Tag Archives: Philadelphia

Home for Christmas

by Emily Ralph Servant, Interim Director of Communication

The house sits on Emily Street, a three-story, red-brick townhouse whose stoop rests directly on the sidewalk along a narrow city street.

Bethany House, which sits on Emily Street in South Philadelphia, will serve as a conference-owned parsonage.

The third floor windows look out over the surrounding blocks, where brand new rowhomes, nestled between century-old houses, bear witness to the creeping gentrification of this densely populated and diverse neighborhood.  Dotted between the rows of houses are lots that won’t long be empty, neighborhood parks, and the occasional sidewalk garden planted in clusters of multicolored pots.

Its name is Bethany House, and soon this house will become a home.

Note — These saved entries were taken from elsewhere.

(** Cutting a route at one of its cells. *)
Lemma route_split (a b c : cell) (l1 l2 : list cell) :
  route a b (l1 ++ c :: l2) -> route a c (l1 ++ [c]) /\ route c b (c :: l2).
Proof.
  revert b. induction l2 as [|d l2 IH] using rev_ind; intros b Hp.
  - assert (b = c) as ->.
    { apply route_last in Hp. rewrite last_snoc in Hp. congruence. }
    split; [exact Hp|apply route_start].
  - remember (l1 ++ c :: l2 ++ [d]) as l eqn:Hl.
    destruct Hp as [|b' c' p' Hp' Hadj Hc].
    + destruct l1 as [|? l1]; [destruct l2|destruct l1]; discriminate.
    + replace (l1 ++ c :: l2 ++ [d]) with ((l1 ++ c :: l2) ++ [d]) in Hl
        by (rewrite <- app_assoc; reflexivity).
      apply app_inj_tail in Hl as [-> ->].
      destruct (IH b' Hp') as [H1 H2]. split; [exact H1|].
      change (c :: l2 ++ [d]) with ((c :: l2) ++ [d]).
      apply (route_step c b' d); assumption.
Qed.

(** A list in which no cell stands twice. *)
Lemma NoDup_no_repeat {A : Type} `{EqDecision A} (p : list A) :
  (forall l1 c l2 l3, p <> l1 ++ c :: l2 ++ c :: l3) -> NoDup p.
Proof.
  induction p as [|a p IH]; intros H; [constructor|].
  constructor.
  - intros Hin. apply list_elem_of_split in Hin as (l2 & l3 & ->).
    apply (H [] a l2 l3). reflexivity.
  - apply IH. intros l1 c l2 l3 ->. apply (H (a :: l1) c l2 l3). reflexivity.
Qed.

Lemma shortest_route_NoDup (start goal : cell) (p : list cell) :
  shortest_route start goal p -> NoDup p.
Proof.
  intros [Hp Hmin]. apply NoDup_no_repeat. intros l1 c l2 l3 ->.
  destruct (route_split _ _ _ _ _ Hp) as [H1 H2].
  change (c :: l2 ++ c :: l3) with ((c :: l2) ++ c :: l3) in H2.
  destruct (route_split _ _ _ _ _ H2) as [_ H3].
  pose proof (route_app _ _ _ _ _ H1 H3) as Hshort.
  apply Hmin in Hshort. rewrite !length_app in Hshort. simpl in Hshort.
  rewrite length_app in Hshort. simpl in Hshort. lia.
Qed.

Lemma route_tail_passable (a b : cell) (p : list cell) :
  route a b p -> forall c, c ∈ tail p -> passable c.
Proof.
  induction 1 as [|b c p Hp IH Hadj Hc]; intros d Hd.
  - inversion Hd.
  - destruct (route_head _ _ _ Hp) as [q ->]. simpl in Hd, IH.
    apply elem_of_app in Hd as [Hd|Hd]; [apply IH; exact Hd|].
    apply list_elem_of_singleton in Hd. subst d. exact Hc.
Qed.

Lemma astar_path_route (start goal : cell) (p : list cell) :
  astar_path start goal = Ok p -> p = [] \/ shortest_route start goal p.
Proof.
  intros Hp. destruct (decide (start = goal)) as [<-|Hne].
  - unfold astar_path, astar_path_fuel in Hp.
    destruct (decide (start = start)); [|congruence].
    injection Hp as <-. right. split; [apply route_start|].
    intros q Hq. destruct (route_head _ _ _ Hq) as [q' ->]. simpl. lia.
  - destruct (astar_path_planned start goal Hne) as (p' & Hp' & Hplan).
    rewrite Hp in Hp'. injection Hp' as <-.
    destruct Hplan as [[-> _]|H]; [left; reflexivity|right; exact H].
Qed.
Lemma occurs_false_app old s t : occurs old (s ++ t) = false → occurs old s = false.
Proof.
  intros Hocc. destruct (occurs old s) eqn:Hs; [|done].
  by rewrite (occurs_app _ _ t Hs) in Hocc.
Qed.

(** The base path chosen for a directory string without "cogs" and
    without "main.py". *)
Lemma get_all_extensions_plain d folder :
  occurs (codes "cogs") d = false → occurs (codes "main.py") d = false →
  get_all_extensions glob_py d folder =
    match last (backslash_to_slash <$> d) with
    | None => inl IndexError
    | Some c =>
        let base_path :=
          if bool_decide (c ≠ SLASH)
          then (backslash_to_slash <$> d) ++ [SLASH] else backslash_to_slash <$> d in
        inr (filter (λ ext, ext ≠ codes "cogs.db_handler")
               ((λ path, file_to_ext path base_path)
                  <$> glob_py (base_path ++ [SLASH] ++ folder)))
    end.
Proof.
  intros Hcogs Hmain. rewrite get_all_extensions_unfold. unfold str_split.
  rewrite split_from_absent by done. cbn [lookup list_lookup app]. cbn zeta.
  rewrite bool_decide_eq_true_2 by done.
  change (str_replace (codes "main.py") [] d)
    with (replace_from (codes "main.py") [] 0 d).
  by rewrite replace_from_absent.
Qed.

(** X4. The bot directory may be named by itself, by the path of its
    "main.py", or by any path that continues after its "cogs" folder: when
    "cogs" and "main.py" occur nowhere else in the string, all three give
    the same result. *)
Theorem X4_get_all_extensions_same_directory d post folder :
  occurs (codes "cogs") (d ++ codes "main.py") = false →
  occurs (codes "main.py") (d ++ codes "main.p") = false →
  get_all_extensions glob_py (d ++ codes "main.py") folder
    = get_all_extensions glob_py d folder
  ∧ get_all_extensions glob_py (d ++ codes "cogs" ++ post) folder
    = get_all_extensions glob_py d folder.
Proof.
  intros Hcogs Hmain.
  pose proof (occurs_false_app _ _ _ Hcogs) as Hcogs_d.
  pose proof (occurs_false_app _ _ _ Hmain) as Hmain_d.
  rewrite (get_all_extensions_plain d) by done. split.
  - assert (str_replace (codes "main.py") [] (d ++ codes "main.py") = d) as Hstrip.
    { change (str_replace (codes "main.py") [] ?s)
        with (replace_from (codes "main.py") [] 0 s).
      rewrite <- (app_nil_r (codes "main.py")) at 2.
      rewrite (replace_from_first (codes "main.py") [] d []); [|done|exact Hmain].
      by rewrite !app_nil_r. }
    rewrite get_all_extensions_unfold. unfold str_split.
    rewrite split_from_absent by done. cbn [lookup list_lookup app].
    rewrite bool_decide_eq_true_2 by done. by rewrite Hstrip.
  - rewrite get_all_extensions_unfold. unfold str_split.
    assert (occurs (codes "cogs") (d ++ removelast (codes "cogs")) = false) as Hfirst.
    { change (removelast (codes "cogs")) with (codes "cog").
      destruct (occurs (codes "cogs") (d ++ codes "cog")) eqn:Hocc; [|done].
      exfalso. revert Hocc Hcogs_d. clear. intros Hocc Hd.
      assert (∀ s, occurs (codes "cogs") s = false →
                   occurs (codes "cogs") (s ++ codes "cog") = false) as Hext.
      { induction s as [|c s IH]; intros Hs; [reflexivity|].
        cbn [occurs app] in *. apply orb_false_iff in Hs as [Hhere Hlater].
        apply orb_false_iff. split; [|by apply IH].
        destruct s as [|c1 [|c2 [|c3 s]]].
        - simpl. by rewrite !andb_false_r.
        - simpl. by rewrite !andb_false_r.
        - simpl. by rewrite !andb_false_r.
        - simpl in *. exact Hhere. }
      rewrite (Hext d Hd) in Hocc. discriminate. }
    rewrite (split_from_first (codes "cogs") [] d post); [|done|exact Hfirst].
    cbn [lookup list_lookup app]. cbn zeta.
    rewrite bool_decide_eq_false_2; [done|].
    intros Heq. apply (f_equal length) in Heq. rewrite !length_app in Heq.
    simpl in Heq. lia.
Qed.
(** * Doris operator: the reconciliation pipeline

    A shallow embedding of [internal/reconciler/doriscluster_reconciler.go]
    and [internal/transformer/fe_resources.go].

    - Kubernetes objects are records with the fields the two files read or
      write; Go maps are [gmap string string].  A map that the code *writes*
      through ([ObjectMeta.Annotations]) is an [option]: [None] is Go's nil
      map, which can be read but faults on assignment.
    - The object-store client ([ReconcileContext]) is an interface; a stage
      is a computation in a small monad that threads the store and records
      every client call together with the answer it got.
    - A Go runtime panic is an outcome of its own, next to a normal return. *)

From Stdlib Require Import ZArith String List DecimalString.
From stdpp Require Import base option list gmap strings pretty.

Local Open Scope Z_scope.
Local Open Scope string_scope.

(** ** k8s.io/apimachinery/pkg/types *)

Module types.

Module NamespacedName.
Record t := mk { Namespace : string; Name : string }.
End NamespacedName.

End types.

(** ** k8s.io/apimachinery/pkg/apis/meta/v1 *)

Module metav1.

Module OwnerReference.
Record t := mk { Kind : string; Name : string }.
End OwnerReference.

Module ObjectMeta.
Record t := mk {
  Name : string;
  Namespace : string;
  Labels : gmap string string;
  (* nil map = None; the reconciler assigns into this map *)
  Annotations : option (gmap string string);
  OwnerReferences : list OwnerReference.t
}.

(* The zero value of the fields a composite literal leaves out. *)
Definition named (name namespace : string) (labels : gmap string string) : t :=
  mk name namespace labels None [].

Definition with_Annotations (a : option (gmap string string)) (m : t) : t :=
  mk (Name m) (Namespace m) (Labels m) a (OwnerReferences m).

Definition with_OwnerReferences (o : list OwnerReference.t) (m : t) : t :=
  mk (Name m) (Namespace m) (Labels m) (Annotations m) o.
End ObjectMeta.

Module LabelSelector.
Record t := mk { MatchLabels : gmap string string }.
End LabelSelector.

End metav1.

(** ** k8s.io/api/core/v1 *)

Module corev1.
Import metav1.

Definition ServiceTypeClusterIP : string := "ClusterIP".
Definition ReadWriteOnce : string := "ReadWriteOnce".
Definition StorageMediumDefault : string := "".
Definition ResourceStorage : string := "storage".

(* resource.Quantity, kept as its canonical text *)
Definition Quantity := string.

Module ServicePort.
Record t := mk { Name : string; Port : Z; NodePort : Z }.
Definition with_NodePort (n : Z) (p : t) : t := mk (Name p) (Port p) n.
End ServicePort.

Module ServiceSpec.
Record t := mk {
  Ports : list ServicePort.t;
  Selector : gmap string string;
  Type_ : string;
  ClusterIP : string;
  ExternalTrafficPolicy : string
}.
End ServiceSpec.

For a number of years, members of the conference community have been concerned about the rising cost of housing in South Philadelphia.  As the city has experienced an influx of immigrants and a renewal of its urban core, the neighborhoods surrounding Franconia’s South Philly congregations have seen a quick and dramatic increase in housing costs.

This gentrification makes living and ministering locally more and more difficult, especially for credentialed leaders who don’t have the resources to purchase a home.  In response to growing support among the conference constituency, the board decided that now was the time to act, while the purchase could still be considered an investment in the rapidly growing housing market.

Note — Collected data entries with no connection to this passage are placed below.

(** When a restoration fails, the call is what its handler makes of the two
    files and the index builder. *)
Lemma rebuild_cases (w : world') :
  restorable (storage w) "./storage/lyft" = None
  \/ restorable (storage w) "./storage/uber" = None ->
  (exists e,
      load_and_index_data from_documents w = (Raise e, w)
      /\ (files w !! "./data/10k/lyft_2021.pdf" = None
          \/ files w !! "./data/10k/uber_2021.pdf" = None
          \/ (exists docs, files w !! "./data/10k/lyft_2021.pdf" = Some docs
                           /\ from_documents docs = Raise e)
          \/ (exists docs, files w !! "./data/10k/uber_2021.pdf" = Some docs
                           /\ from_documents docs = Raise e)))
  \/ (exists lyft_docs uber_docs l u,
        files w !! "./data/10k/lyft_2021.pdf" = Some lyft_docs
        /\ files w !! "./data/10k/uber_2021.pdf" = Some uber_docs
        /\ from_documents lyft_docs = Return l
        /\ from_documents uber_docs = Return u
        /\ load_and_index_data from_documents w
           = (Return (l, u),
              set_storage
                (<["./storage/uber" := [u] ]> (<["./storage/lyft" := [l] ]> (storage w)))
                w)).
Proof.
  intros Hmissing.
  destruct (files w !! "./data/10k/lyft_2021.pdf") as [lyft_docs|] eqn:Hlf.
  2: { left. eexists. split; [|now left].
       unfold restorable in Hmissing.
       unfold_indexing.
       destruct (storage w !! "./storage/lyft") as [[|l' [|]]|]; simpl;
         rewrite ?Hlf; try reflexivity.
       destruct (storage w !! "./storage/uber") as [[|u' [|]]|]; simpl;
         rewrite ?Hlf; try reflexivity.
       destruct Hmissing; discriminate. }
  destruct (files w !! "./data/10k/uber_2021.pdf") as [uber_docs|] eqn:Huf.
  2: { left. eexists. split; [|right; now left].
       unfold restorable in Hmissing.
       unfold_indexing.
       destruct (storage w !! "./storage/lyft") as [[|l' [|]]|]; simpl;
         rewrite ?Hlf, ?Huf; try reflexivity.
       destruct (storage w !! "./storage/uber") as [[|u' [|]]|]; simpl;
         rewrite ?Hlf, ?Huf; try reflexivity.
       destruct Hmissing; discriminate. }
  destruct (from_documents lyft_docs) as [l|e] eqn:Hl.
  2: { left. exists e. split; [|right; right; left; now exists lyft_docs].
       unfold restorable in Hmissing.
       unfold_indexing.
       destruct (storage w !! "./storage/lyft") as [[|l' [|]]|]; simpl;
         rewrite ?Hlf, ?Huf, ?Hl; try reflexivity.
       destruct (storage w !! "./storage/uber") as [[|u' [|]]|]; simpl;
         rewrite ?Hlf, ?Huf, ?Hl; try reflexivity.
       destruct Hmissing; discriminate. }
  destruct (from_documents uber_docs) as [u|e] eqn:Hu.
  2: { left. exists e. split; [|right; right; right; now exists uber_docs].
       unfold restorable in Hmissing.
       unfold_indexing.
       destruct (storage w !! "./storage/lyft") as [[|l' [|]]|]; simpl;
         rewrite ?Hlf, ?Huf, ?Hl, ?Hu; try reflexivity.
       destruct (storage w !! "./storage/uber") as [[|u' [|]]|]; simpl;
         rewrite ?Hlf, ?Huf, ?Hl, ?Hu; try reflexivity.
       destruct Hmissing; discriminate. }
  right. exists lyft_docs, uber_docs, l, u. repeat split; try assumption.
  now apply (rebuild_both Document Index from_documents Coordinator lyft_docs uber_docs).
Qed.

In December, upon the review and recommendation of the Properties and Finances Committees, Franconia Conference purchased the house on Emily Street to be used as a conference-owned parsonage.  This home will be available for conference congregations in South Philadelphia to use when, and for as long as, needed.

Bethany House’s first residents will be Leticia Cortes and Fernando Loyola.  The pastoral couple of Centro de Alabanza de Filadelfia, Cortes and Loyola have been struggling to find a safe and stable living arrangement for their family for eleven years.  Because Bethany House is close to their congregation’s building, Cortes and Loyola anticipate that living there will open up new possibilities for outreach in their community as they get to know their neighbors better.

This dream is shared by the South Philly congregations.  “My hope is that this house can be a blessing for the neighborhood,” said Melky Tirtasaputra, associate pastor at Nations Worship Center, who also served as an advisor during the search.  “We pray that the people of this house will bring change and peace to the people in that area.”

The purchase of this property not only shows conference support of Philadelphia churches, explained conference moderator John Goshow, but also provides an opportunity for the rest of the conference to partner with our South Philly congregations in building God’s kingdom, as “the entire Franconia Conference community works together to point people to Christ.”

The move will also put Cortes and Loyola closer to their church community—this was one of the appeals of the house, Tirtasaputra explained.  Members of Centro de Alabanza are excited about the move and have already been busily at work on the house, making repairs and painting.

Ten percent of Franconia Conference members live and worship in South Philadelphia, which makes it important to start investing in the neighborhood, suggested executive minister Steve Kriss.  While Centro de Alabanza is currently using the parsonage, Tirtasaputra reflected, it’s a gift to all of the South Philly congregations since, in the future, pastors from other congregations may also find themselves in need of a home.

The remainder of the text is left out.